Funded by the National Science Foundation and the National Institute of Justice

The overarching goal of the workshop was to advance wrongful conviction scholarship by enlisting theoretical perspectives and focusing on issues important to the administration of justice which have not garnered commensurate research attention. The workshop brought together diverse scholars to discuss important topics that have largely been overlooked or ignored. These “elephants in the courtroom” in the study of wrongful convictions include: 1) the intersection of race and miscarriages of justice; 2) how and why guilty pleas, which account for the vast majority of convictions, contribute to miscarriages of justice; 3) wrongful convictions for misdemeanors, which account for roughly 80% of criminal charges; and 4) data needs and methodological constraints important to the scientific study of wrongful convictions and the effective dissemination of research findings for use by policymakers and practitioners.

The specific objectives were: (1) To examine wrongful conviction issues that loom large but have not yet received sufficient attention by wrongful conviction scholars and policymakers; (2) To bring together scholars and professionals from varying disciplines (e.g., law, criminal justice, sociology, psychology, political science) to enhance understanding of wrongful convictions and to communicate new theories to test and methods to employ; and (3) To foster the translation of science into practice and policy by generating new programs of research into unexplored issues of wrongful conviction that could ultimately provide insight into the effectiveness and integrity of the criminal justice system.

Over the course of two days, participants were presented with broad-based theories and findings that have gained much traction in furthering the understanding of criminal justice system actors and institutions but have not customarily been applied to wrongful convictions specifically.  The four main sessions focused on issues that have received relatively little attention, yet have great potential to influence widely held beliefs about wrongful convictions, thereby fostering new avenues of study and possibly larger theories to test.

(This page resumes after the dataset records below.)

(** C9. Node ids are not unique on every input with unique paths.  The id of
    a node is the entry's identifier (its [sha]) when it has one, and a
    positional fallback otherwise; the path does not enter.  Two files of
    different paths and the same content have the same blob sha, and their
    two nodes get the same id: the id list of the layout has a repeat. *)
Theorem twins_share_an_id :
  uniquePaths twins
  /\ forall Math_sin Math_cos lower, exists L,
       buildCityLayout Math_sin Math_cos lower (Some twins) (Some demoMeta) = Return L
       /\ nodeIds L
          = [ "core-station";
              "8f71f43fee3f78649d238238cbde51e6d7055c82";
              "8f71f43fee3f78649d238238cbde51e6d7055c82" ]
       /\ ~ NoDup (nodeIds L).
Proof.
  split.
  { unfold uniquePaths. apply (bool_decide_unpack _). by vm_compute. }
  intros Math_sin Math_cos lower. eexists. split; [reflexivity|].
  assert (nodeIds (primaryLayout Math_sin Math_cos lower twins demoMeta)
          = [ "core-station";
              "8f71f43fee3f78649d238238cbde51e6d7055c82";
              "8f71f43fee3f78649d238238cbde51e6d7055c82" ]) as Hids.
  { rewrite primary_nodeIds. by vm_compute. }
  split; [exact Hids|]. rewrite Hids.
  intros Hnd. apply NoDup_cons in Hnd as [_ Hnd].
  apply NoDup_cons in Hnd as [Hnotin _]. apply Hnotin. by left.
Qed.

(** X20. When node ids are unique.  The ids of the layout are pairwise
    distinct as soon as the identifiers of the entries it places (the
    selected directories and files; no other entry feeds an id) are pairwise
    distinct and none of them is spelled like an id the layout hands out
    itself ("core-station", "dir-0" .. "dir-15", "file-0" .. "file-7").
    Entries that are not placed may share an identifier.  The ids of the
    fallback layout are always distinct. *)
Theorem distinct_identifiers_give_unique_ids Math_sin Math_cos lower t m :
  NoDup (omap identifier (topDirs t ++ topFiles t)) ->
  Forall (fun s => s ∉ reservedIds) (omap identifier (topDirs t ++ topFiles t)) ->
  exists L,
    buildCityLayout Math_sin Math_cos lower (Some t) (Some m) = Return L
    /\ NoDup (nodeIds L)
    /\ forall m', NoDup (nodeIds (buildDemoCity m')).
Proof.
  intros Hid HidR.
  destruct (decide (t = [])) as [->|Ht].
  { eexists. split; [reflexivity|]. split; apply demo_nodeIds_NoDup. }
  exists (primaryLayout Math_sin Math_cos lower t m).
  split; [by apply buildCityLayout_primary|].
  split; [|apply demo_nodeIds_NoDup].
  rewrite primary_nodeIds.
  assert (omap identifier (idSlots t).*1
          = omap identifier (topDirs t ++ topFiles t)) as Hsel.
  { rewrite idSlots_entries. reflexivity. }
  apply (slotId_NoDup reservedIds).
  - by rewrite Hsel.
  - by rewrite Hsel.
  - eapply submseteq_NoDup; [|apply reservedIds_NoDup].
    apply sublist_submseteq, idSlots_fallbacks.
  - apply Forall_forall. intros s Hs.
    eapply elem_of_submseteq; [exact Hs|].
    apply sublist_submseteq, idSlots_fallbacks.
Qed.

An important feature of the workshop is its potential for broad impact through the achievement of desired societal outcomes (e.g., a reduction in wrongful convictions and correction of the corresponding problems caused when the truly guilty perpetrators remaining at large), fostering interdisciplinary collaborations, and the dissemination of resulting work products to academic and non-academic audiences.  With these important considerations in mind, we have developed this blog to continue the discussion that took place during the Elephants in the Courtroom Workshop.

 It is our hope that as social science research evidence becomes more commonly accepted by policymakers, the potential to influence judicial decision-making, legislation, and justice administration remains real.